The safety of paediatric surgery between COVID-19 surges: an observational study.

In what is likely to be a protracted global pandemic, there is a need to develop an evidence base to guide re-initiation and continuation of elective paediatric surgery, as well as robust decision making surrounding non-elective surgery where risk benefit ratios must be carefully evaluated.


This study sought to describe perioperative patient outcomes in a single centre after re-initiating paediatric elective surgery following the first wave of COVID-19, and to evaluate the measures used to detect COVID-19 positive patients in their surgical population during this period.


Observational cohort study performed in a single paediatric hospital in North West of England, a region with the highest COVID-19 prevalence in the country at that time.

The study comprised 2 phases, cohorts were compared with surgical patients treated in the same time period in 2019.

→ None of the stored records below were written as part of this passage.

(** A private mapping of an open device: what is left of [syscall_mmap] is the call of the driver. *)
Lemma syscall_mmap_device s t ptr p fd entry sf f args n :
  running me s t ptr p -> 0 <= fd < 128 -> fds p !! Z.to_nat fd = Some entry -> entry <> 0 ->
  k_sfiles s !! entry = Some sf -> sf_flags sf = O_RDWR -> files (v_fs (k_vfs s)) !! sf_file sf = Some f -> ISFIFO f = false ->
  ma_fd args = fd -> ma_flags args = MAP_PRIVATE -> ma_length args <> 0 -> n = ALIGN_UP (ma_length args) / PAGE_SIZE -> 0 <= n ->
  0 <= mmaped_len p -> mmaped_len p + n * PAGE_SIZE <= MMAP_MAX_SIZE ->
  syscall_mmap me vfs_mmap args s =
    (on_vmm (vmm_load_pagemap kernel_pagemap);;
     _ ← vfs_mmap (sf_file sf) (p_pagemap p) entry (mmap_top p) (ma_length args) (ma_offset args) (s32 (ma_prot args)) (s32 MAP_PRIVATE);
     on_vmm (vmm_load_pagemap (p_pagemap p));;
     mret (mmap_top p)) (set_k_procs (<[ptr := with_pages n p]> (k_procs s)) s).
Proof.
  intros Hr Hfd He Hne Hsf Hfl Hf Hfifo Efd Efl Hlen En Hn H0 Hmax. unfold syscall_mmap.
  rewrite (bind_run _ _ _ _ _ (running_proc _ _ _ _ _ Hr)).
  assert (F : forall s', fd_entry p (ma_fd args) s' = Done (entry, s')).
  { intros s'. unfold fd_entry, FDS_COUNT. rewrite Efd, (proj2 (Z.leb_le 0 fd)), (proj2 (Z.ltb_lt fd 128)) by lia. cbn [andb]. by rewrite He. }
  assert (G : forall s', k_sfiles s' = k_sfiles s -> get_sfile entry s' = Done (sf, s')) by (intros s' E; unfold get_sfile; by rewrite E, Hsf).
  assert (T : truthy entry = true) by (unfold truthy; by rewrite (proj2 (Z.eqb_neq _ _))).
  rewrite (bind_run _ _ s 0 s).
  2: { rewrite (proj2 (Z.ltb_lt _ _)) by lia. rewrite (proj2 (Z.leb_gt _ _)) by (unfold FDS_COUNT; lia).
       rewrite (bind_run _ _ _ _ _ (F s)), T. cbn [negb]. rewrite (bind_run _ _ _ _ _ (G s eq_refl)), Hfl. reflexivity. }
  change (truthy 0) with false. assert (L : truthy (ma_length args) = true) by (unfold truthy; by rewrite (proj2 (Z.eqb_neq _ _))).
  rewrite L, Efl. cbn [negb]. change (truthy (Z.land MAP_PRIVATE MAP_PRIVATE)) with true. cbn [negb andb]. rewrite andb_false_r.
  rewrite <- En. rewrite (bind_run _ _ _ _ _ (mmap_address_run s t ptr p args n Hr H0 Hn Hmax ltac:(by rewrite Efl))).
  change (truthy (Z.land MAP_PRIVATE MAP_ANON)) with false. cbn [negb]. rewrite (proj2 (Z.ltb_ge _ _)) by lia.
  set (s2 := set_k_procs _ s). rewrite (bind_run _ _ _ _ _ (F s2)), (bind_run _ _ _ _ _ (G s2 eq_refl)).
  change (truthy (Z.land MAP_PRIVATE MAP_SHARED)) with false. rewrite andb_false_r. cbn [andb].
  rewrite (bind_run _ _ _ f _) by (apply on_files_pure; by apply get_file_run). by rewrite Hfifo.
Qed.

(** ** The wrapper [mmap] *)

(** The state after a store to the program's memory. *)
Definition poked (g : mem -> mem) (s : kstate) : kstate :=
  set_k_vfs (set_fs (set_ubuf (g (ubuf (v_fs (k_vfs s)))) (v_fs (k_vfs s))) (k_vfs s)) s.

(** The handler reads the arguments that the wrapper has stored. *)
Lemma mmap_args_roundtrip a x m :
  0 <= ma_addr x < 2 ^ 64 -> 0 <= ma_length x < 2 ^ 64 -> 0 <= ma_flags x < 2 ^ 64 -> 0 <= ma_prot x < 2 ^ 64 ->
  0 <= ma_fd x < 2 ^ 31 -> 0 <= ma_offset x < 2 ^ 64 ->
  read_mmap_args (write_mmap_args a x m) a = x.
Proof.
  destruct x as [ad len fl pr fd off]. cbn [ma_addr ma_length ma_flags ma_prot ma_fd ma_offset]. intros H1 H2 H3 H4 H5 H6.
  unfold read_mmap_args, write_mmap_args. cbn [ma_addr ma_length ma_flags ma_prot ma_fd ma_offset].
  f_equal; repeat rewrite (ld_st_other _ _ _ _ _ _) by lia; rewrite ld_st_same;
    change (8 * Z.of_nat 8) with 64; change (8 * Z.of_nat 4) with 32; rewrite Z.mod_small by lia; [done..| |done].
  rewrite s32_small by lia. done.
Qed.

Lemma mmap_call_run args len fd s e r s' :
  0 <= args < 2 ^ 64 -> 0 <= len < 2 ^ 64 -> 0 <= fd < 128 ->
  let x := mk_mmap_args 0 len MAP_PRIVATE 3 fd 0 in
  syscall_mmap me vfs_mmap x (poked (write_mmap_args args x) s) = Done (r, s') -> 0 <= r < 2 ^ 63 ->
  mmap args 0 len (Z.lor PROT_READ PROT_WRITE) MAP_PRIVATE fd 0 (mk_ustate s e) = Done (r, mk_ustate s' e).
Proof.
  intros Ha Hl Hfd x E Hr. unfold mmap.
  assert (X : mk_mmap_args 0 len (u64 MAP_PRIVATE) (u64 (Z.lor PROT_READ PROT_WRITE)) (u32 fd) (u64 0) = x).
  { unfold x. by rewrite u32_small by lia. }
  rewrite X. rewrite (bind_run _ _ _ tt (mk_ustate (poked (write_mmap_args args x) s) e)) by reflexivity.
  assert (C : sys (intsyscall SYSCALL_MMAP args 0 0 0 0) (mk_ustate (poked (write_mmap_args args x) s) e) = Done (u64 r, mk_ustate s' e)).
  { unfold sys. cbn [u_sys u_errno]. unfold intsyscall, the_kernel, trap, c_syscall_handler, mbind, M_bind.
    change (call_registers SYSCALL_MMAP args 0 0 0 0 RDI) with 5. cbn -[read_mmap_args write_mmap_args syscall_mmap].
    unfold user_mem, on_files, on_vfs, on, on_fs, gets. cbn -[read_mmap_args write_mmap_args syscall_mmap].
    rewrite (mmap_args_roundtrip args x); [|unfold x, MAP_PRIVATE; cbn; lia..]. unfold return_value, mbind, M_bind.
    change (set_k_vfs _ _) with (poked (write_mmap_args args x) s). by rewrite E. }
  rewrite (bind_run _ _ _ _ _ C).
  rewrite u64_small by lia.
  rewrite (proj2 (Z.ltb_ge _ _)); [done|]. unfold s64. rewrite Z.mod_small by lia. lia.
Qed.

Phase 1: retrospective analysis of urgent and emergent paediatric surgical cases done during the UK lockdown. Emergent surgical cases underwent rapid nucleic acid testing (results awaited before proceeding if clinical urgency allowed).

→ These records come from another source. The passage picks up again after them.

(** *** Rounding *)

Lemma binary_round_aux_pack (m e : Z) (l : location) (mrs : shr_record) (E : Z) :
  shr_fexp F32.prec F32.emax m e l = (mrs, E) ->
  binary_round_aux F32.prec F32.emax false m e l
  = pack (round_nearest_even (shr_m mrs) (loc_of_shr_record mrs)) E.
Proof. intros H. unfold binary_round_aux, pack. rewrite H. reflexivity. Qed.

Lemma binary_round_aux_opp (m e : Z) (l : location) :
  binary_round_aux F32.prec F32.emax true m e l
  = SFopp (binary_round_aux F32.prec F32.emax false m e l).
Proof.
  unfold binary_round_aux.
  destruct (shr_fexp F32.prec F32.emax m e l) as [mrs' e'].
  destruct (shr_fexp F32.prec F32.emax _ e' loc_Exact) as [mrs'' e''].
  destruct (shr_m mrs''); [reflexivity| |reflexivity].
  destruct (e'' <=? F32.emax - F32.prec); reflexivity.
Qed.

Lemma pack_spec (N E : Z) :
  0 <= N -> -149 <= E <= 100 ->
  N = 0 \/ fexp32 (Zdigits2 N + E) = E \/ N = 2 ^ 24 ->
  F32.valid (pack N E) = true /\ is_finite (pack N E) = true
  /\ SF2R (pack N E) = F2R N E.
Proof.
  intros HN HE [H|[H|H]].
  - subst N. unfold pack, shr_fexp. rewrite fexp32_eq. cbn [Zdigits2].
    assert (K : fexp32 (0 + E) - E <= 0) by (unfold fexp32; lia).
    destruct (fexp32 (0 + E) - E) as [|p|p] eqn:Ek; try lia;
      cbn; unfold F2R; (split; [reflexivity|split; [reflexivity|lra]]).
  - destruct (Z.eq_dec N 0) as [->|NZ].
    { unfold pack, shr_fexp. rewrite fexp32_eq, H, Z.sub_diag.
      cbn. unfold F2R. split; [reflexivity|split; [reflexivity|lra]]. }
    unfold pack, shr_fexp. rewrite fexp32_eq, H, Z.sub_diag.
    cbn [shr shr_record_of_loc shr_m]. destruct N as [|p|p]; try lia.
    replace (E <=? F32.emax - F32.prec) with true
      by (symmetry; apply Z.leb_le; unfold F32.emax, F32.prec; lia).
    split; [|split; reflexivity].
    apply valid_finite_intro; [exact H|lia].
  - subst N. unfold pack, shr_fexp. rewrite fexp32_eq.
    change (Zdigits2 (2 ^ 24)) with 25.
    replace (fexp32 (25 + E) - E) with 1 by (unfold fexp32; lia).
    cbn [shr shr_record_of_loc SpecFloat.iter_pos].
    change (shr_1 {| shr_m := 2 ^ 24; shr_r := false; shr_s := false |})
      with {| shr_m := 2 ^ 23; shr_r := false; shr_s := false |}.
    cbn [shr_m]. change (2 ^ 23) with (Zpos (2 ^ 23)).
    cbv iota.
    replace (E + 1 <=? F32.emax - F32.prec) with true
      by (symmetry; apply Z.leb_le; unfold F32.emax, F32.prec; lia).
    split; [|split; [reflexivity|]].
    + apply valid_finite_intro; [|lia].
      change (Zpos (digits2_pos (2 ^ 23))) with 24. unfold fexp32. lia.
    + cbn [SF2R cond_Zopp].
      change (Zpos (2 ^ 23)) with (2 ^ 23).
      rewrite <- (F2R_bpow_shift (2 ^ 23) (E + 1) 1) by lia.
      f_equal. lia.
Qed.

(** The grid of binary32 numbers around [x]: no valid number lies
    strictly between [n * 2^E] and [(n+1) * 2^E]. *)
Lemma grid (E n : Z) (x : R) (g : spec_float) :
  0 <= n ->
  E = -149 \/ (-149 <= E /\ (bpow (E + 23) <= x)%R) ->
  (IZR n <= x * bpow (- E) < IZR n + 1)%R ->
  F32.valid g = true -> is_finite g = true -> (0 <= SF2R g)%R ->
  (SF2R g <= F2R n E \/ F2R (n + 1) E <= SF2R g)%R.
Proof.
  intros Hn HE Hx Vg Fg Pg.
  pose proof (bpow_gt_0 E) as U.
  destruct g as [s|s| |s mg eg]; try discriminate Fg.
  - left. cbn [SF2R]. unfold F2R. apply IZR_le in Hn. nra.
  - apply valid_finite_inv in Vg. destruct Vg as [Cg _].
    pose proof (F2R_pos mg eg) as Pm.
    destruct s; cbn [SF2R cond_Zopp] in *.
    { exfalso. unfold F2R in *. rewrite opp_IZR in Pg. lra. }
    destruct (Z_lt_le_dec eg E) as [L|L].
    + left.
      assert (E23 : (bpow (E + 23) <= x)%R).
      { destruct HE as [->|[_ H]]; [unfold fexp32 in Cg; lia|exact H]. }
      pose proof (F2R_mag (Zpos mg) eg ltac:(lia)) as [_ Ug]. cbn [Zdigits2] in Ug.
      assert (D : Zpos (digits2_pos mg) + eg <= E + 23) by (unfold fexp32 in Cg; lia).
      apply bpow_le in D.
      assert (N23 : 2 ^ 23 <= n).
      { assert (IZR (2 ^ 23) < IZR (n + 1))%R; [|apply lt_IZR in H; lia].
        rewrite plus_IZR, <- bpow_IZR by lia.
        assert (bpow 23 <= x * bpow (- E))%R; [|lra].
        replace 23 with ((E + 23) + - E) by lia. rewrite bpow_plus.
        pose proof (bpow_gt_0 (- E)). nra. }
      apply IZR_le in N23. rewrite <- bpow_IZR in N23 by lia.
      unfold F2R at 2. pose proof (bpow_plus E 23) as P23.
      assert (bpow E * bpow 23 <= IZR n * bpow E)%R by nra.
      lra.
    + rewrite <- (F2R_bpow_shift (Zpos mg) eg (eg - E)) by lia.
      replace (eg - (eg - E)) with E by lia.
      destruct (Z_le_gt_dec (Zpos mg * 2 ^ (eg - E)) n) as [C|C].
      * left. unfold F2R. apply IZR_le in C. nra.
      * right. unfold F2R.
        assert (C' : n + 1 <= Zpos mg * 2 ^ (eg - E)) by lia.
        apply IZR_le in C'. nra.
Qed.

Lemma Rabs_le_Rabs_pos (a b : R) : (- b <= a <= b)%R -> (Rabs a <= Rabs b)%R.
Proof. intros H. unfold Rabs. destruct (Rcase_abs a), (Rcase_abs b); lra. Qed.

Lemma Rabs_le_Rabs_neg (a b : R) : (b <= a <= - b)%R -> (Rabs a <= Rabs b)%R.
Proof. intros H. unfold Rabs. destruct (Rcase_abs a), (Rcase_abs b); lra. Qed.

Lemma scaled_back (x : R) (E : Z) : (x * bpow (- E) * bpow E = x)%R.
Proof.
  rewrite Rmult_assoc, <- bpow_plus. replace (- E + E) with 0 by lia.
  rewrite bpow_0. ring.
Qed.

(** [binary_round_aux] applied to a located positive real [x] returns a
    nearest binary32 number. *)
Lemma binary_round_aux_nearest (m e : Z) (l : location) (x : R) :
  0 <= m -> located (x * bpow (- e)) m l ->
  e <= fexp32 (Zdigits2 m + e) ->
  (0 < x < bpow 100)%R ->
  nearest x (binary_round_aux F32.prec F32.emax false m e l)
  /\ (0 <= SF2R (binary_round_aux F32.prec F32.emax false m e l))%R.
Proof.
  intros Hm H He Hx.
  destruct (shr_fexp_located m l e _ Hm H He) as (mrs & E1 & L1 & M1).
  rewrite (binary_round_aux_pack _ _ _ _ _ E1).
  remember (fexp32 (Zdigits2 m + e)) as E eqn:EE.
  assert (XE : (x * bpow (- e) * bpow (e - E) = x * bpow (- E))%R).
  { rewrite Rmult_assoc, <- bpow_plus. do 2 f_equal. lia. }
  rewrite XE in L1. unfold rloc in L1.
  remember (shr_m mrs) as n eqn:En.
  remember (loc_of_shr_record mrs) as l' eqn:El.
  pose proof (located_bounds _ _ _ L1) as B.
  pose proof (located_bounds _ _ _ H) as B0.
  pose proof (bpow_gt_0 E) as U.
  pose proof (bpow_gt_0 e) as Ue.
  pose proof (scaled_back x e) as Xe.
  pose proof (scaled_back x E) as XEb.
  assert (E149 : -149 <= E) by (subst E; unfold fexp32; lia).
  assert (Hcase : (n = 0 /\ E = -149)
                  \/ (exists d, 1 <= n /\ Zdigits2 n + E = d /\ E = fexp32 d
                                /\ (bpow (d - 1) <= x < bpow d)%R)).
  { destruct (Z.eq_dec m 0) as [->|NZ].
    - left. cbn [Zdigits2] in *.
      assert (e <= -149 /\ E = -149) as [He' HE'] by (unfold fexp32 in *; lia).
      split; [|exact HE'].
      pose proof (bpow_le (e - E) 0 ltac:(lia)) as P. rewrite bpow_0 in P.
      pose proof (bpow_gt_0 (e - E)).
      assert (IZR n < 1)%R by (rewrite <- XE in B; nra).
      apply (lt_IZR n 1) in H1. lia.
    - pose proof (F2R_mag m e ltac:(lia)) as [ML MU]. unfold F2R in ML, MU.
      pose proof (Zdigits2_bounds m ltac:(lia)) as [_ DU].
      assert (XL : (bpow (Zdigits2 m + e - 1) <= x)%R) by nra.
      assert (XU : (x < bpow (Zdigits2 m + e))%R).
      { assert (IZR (m + 1) <= IZR (2 ^ Zdigits2 m))%R by (apply IZR_le; lia).
        rewrite plus_IZR, <- bpow_IZR in H0 by apply Zdigits2_nonneg.
        rewrite bpow_plus. nra. }
      remember (Zdigits2 m + e) as d eqn:Ed.
      destruct (Z_le_gt_dec E (d - 1)) as [C|C].
      + right. exists d.
        assert (NL : 2 ^ (d - 1 - E) <= n).
        { assert (IZR (2 ^ (d - 1 - E)) < IZR (n + 1))%R;
            [|apply lt_IZR in H0; lia].
          rewrite plus_IZR, <- bpow_IZR by lia.
          replace (d - 1 - E) with ((d - 1) + - E) by lia. rewrite bpow_plus.
          pose proof (bpow_gt_0 (- E)). nra. }
        assert (NU : n < 2 ^ (d - E)).
        { apply lt_IZR. rewrite <- bpow_IZR by lia.
          replace (d - E) with (d + - E) by lia. rewrite bpow_plus.
          pose proof (bpow_gt_0 (- E)). nra. }
        assert (0 < 2 ^ (d - 1 - E)) by (apply Z.pow_pos_nonneg; lia).
        split; [lia|]. split; [|split; [exact EE|split; assumption]].
        rewrite (Zdigits2_unique n (d - E)); [lia| |lia].
        replace (d - E - 1) with (d - 1 - E) by lia. lia.
      + left. assert (E = -149) by (unfold fexp32 in EE; lia).
        split; [|assumption].
        pose proof (bpow_le (d - E) 0 ltac:(lia)) as P. rewrite bpow_0 in P.
        assert (x * bpow (- E) < 1)%R.
        { pose proof (bpow_gt_0 (- E)).
          replace (d - E) with (d + - E) in P by lia. rewrite bpow_plus in P.
          nra. }
        assert (IZR n < 1)%R by lra.
        apply (lt_IZR n 1) in H2. lia. }
  destruct (round_nearest_even_located _ _ _ L1) as [HN HA].
  remember (round_nearest_even n l') as N eqn:EN.
  assert (E100 : E <= 100).
  { destruct Hcase as [[_ ->]|(d & _ & _ & Ed & Bd)]; [lia|].
    assert (d - 1 < 100) by (apply bpow_lt_inv; lra).
    unfold fexp32 in Ed. lia. }
  assert (HP : N = 0 \/ fexp32 (Zdigits2 N + E) = E \/ N = 2 ^ 24).
  { destruct Hcase as [[-> ->]|(d & Hn1 & Dn & Ed & Bd)].
    - destruct HN as [->| ->]; [now left|right; left; reflexivity].
    - destruct HN as [->| ->]; [right; left; congruence|].
      pose proof (Zdigits2_bounds n ltac:(lia)) as [DL DU].
      pose proof (Zdigits2_nonneg n) as Dnn.
      destruct (Z_lt_le_dec (n + 1) (2 ^ Zdigits2 n)) as [C|C].
      + right; left.
        rewrite (Zdigits2_unique (n + 1) (Zdigits2 n)); [congruence|lia|lia].
      + assert (Nn : n + 1 = 2 ^ Zdigits2 n) by lia.
        destruct (Z.eq_dec E (d - 24)) as [C'|C'].
        * right; right. rewrite Nn. f_equal. lia.
        * right; left.
          rewrite (Zdigits2_unique (n + 1) (Zdigits2 n + 1)).
          -- unfold fexp32 in *. lia.
          -- replace (Zdigits2 n + 1 - 1) with (Zdigits2 n) by lia.
             rewrite Z.pow_add_r by lia. lia.
          -- lia. }
  assert (N0 : 0 <= N) by lia.
  destruct (pack_spec N E N0 ltac:(lia) HP) as (V & F & S).
  split.
  2:{ rewrite S. unfold F2R. apply IZR_le in N0. nra. }
  split; [exact V|]. split; [exact F|].
  intros g Vg Fg. rewrite S. unfold F2R.
  pose proof (scaled_back (SF2R g) E) as Gb.
  remember (SF2R g * bpow (- E))%R as gq eqn:Egq.
  remember (x * bpow (- E))%R as xq eqn:Exq.
  rewrite <- XEb, <- Gb.
  replace (IZR N * bpow E - xq * bpow E)%R with ((IZR N - xq) * bpow E)%R by ring.
  replace (gq * bpow E - xq * bpow E)%R with ((gq - xq) * bpow E)%R by ring.
  rewrite !Rabs_mult, (Rabs_pos_eq (bpow E)) by lra.
  apply Rmult_le_compat_r; [lra|].
  assert (Nn : (IZR N = IZR n \/ IZR N = IZR n + 1)%R).
  { destruct HN as [->| ->]; [now left|right; now rewrite plus_IZR]. }
  assert (n0 : (0 <= IZR n)%R) by (apply IZR_le; lia).
  destruct (Rlt_le_dec (SF2R g) 0) as [Gneg|Gpos].
  - assert (gq < 0)%R.
    { subst gq. pose proof (bpow_gt_0 (- E)). nra. }
    apply Rabs_le_Rabs_neg. lra.
  - assert (HG : E = -149 \/ -149 <= E /\ (bpow (E + 23) <= x)%R).
    { destruct Hcase as [[_ ->]|(d & _ & _ & Ed & Bd)]; [now left|].
      destruct (Z.eq_dec E (-149)) as [C|C]; [now left|right].
      split; [lia|]. replace (E + 23) with (d - 1) by (unfold fexp32 in Ed; lia).
      lra. }
    assert (B' : (IZR n <= x * bpow (- E) < IZR n + 1)%R) by (subst xq; exact B).
    assert (Hn0 : 0 <= n) by lia.
    destruct (grid E n x g Hn0 HG B' Vg Fg Gpos) as [G|G];
      unfold F2R in G; rewrite ?plus_IZR in G.
    + assert (gq <= IZR n)%R.
      { apply (Rmult_le_reg_r (bpow E)); [lra|]. lra. }
      apply Rabs_le_Rabs_neg. lra.
    + assert (IZR n + 1 <= gq)%R.
      { apply (Rmult_le_reg_r (bpow E)); [lra|]. lra. }
      apply Rabs_le_Rabs_pos. lra.
Qed.

(** *** What follows from being nearest *)

Lemma nearest_self (f : spec_float) :
  F32.valid f = true -> is_finite f = true -> nearest (SF2R f) f.
Proof.
  intros V F. split; [exact V|]. split; [exact F|].
  intros g _ _. rewrite Rminus_diag, Rabs_R0. apply Rabs_pos.
Qed.

Lemma nearest_zero (s : bool) : nearest 0 (S754_zero s).
Proof. apply (nearest_self (S754_zero s)); reflexivity. Qed.

Lemma nearest_opp (x : R) (f : spec_float) :
  nearest x f -> nearest (- x) (SFopp f).
Proof.
  intros (V & F & N). split; [now rewrite valid_opp|].
  split; [now rewrite is_finite_opp|].
  intros g Vg Fg. rewrite SF2R_opp.
  specialize (N (SFopp g)). rewrite valid_opp, is_finite_opp, SF2R_opp in N.
  specialize (N Vg Fg).
  replace (- SF2R f - - x)%R with (- (SF2R f - x))%R by ring.
  replace (SF2R g - - x)%R with (- (- SF2R g - x))%R by ring.
  now rewrite !Rabs_Ropp.
Qed.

Phase 2: prospective data collection after recommencement of elective surgeries. During this phase, patients completed a combination of 14 days self-isolation, exposure risk screening questionnaire, and mandatory SARS-CoV-2 testing 72 hours before surgery. Those with low risk on screening and a negative swab proceeded to elective surgery.


  • During the COVID-19 lockdown, 49.7% of children undergoing surgery underwent perioperative testing for COVID-19. Of these, 5/373 (1.3%) tested positive for the virus. The positive status was unknown at the time of anaesthesia in 4/5 of these cases.
  • During phase 2 of the study, there was no difference in length of stay, unplanned critical care admission, 14-day hospital re-admission for the patients undergoing elective surgery, as compared to the pre-COVID era during 2019. There were no patients diagnosed with COVID-19 on repeat postoperative testing.
  • There was a 2.9% COVID related cancellation rate for elective surgeries during phase 2.

Take home messages

  • This is a reasonably good quality observational study that seeks to address important questions regarding the safety of recommencement of elective surgeries during the ongoing COVID-19 pandemic.
  • At this single centre, a combination of preoperative 14-day isolation, risk screening questionnaire, and COVID-19 testing allowed elective surgeries to continue without an increase in adverse perioperative outcomes, or inadvertent elective operation on paediatric patients that were COVID-19 positive.
  • However, extrapolation of findings to other centres is limited by likely regional variations in community prevalence of COVID-19 and its various strains, different local nucleic acid testing, and variation in local population adherence to preoperative isolation instruction.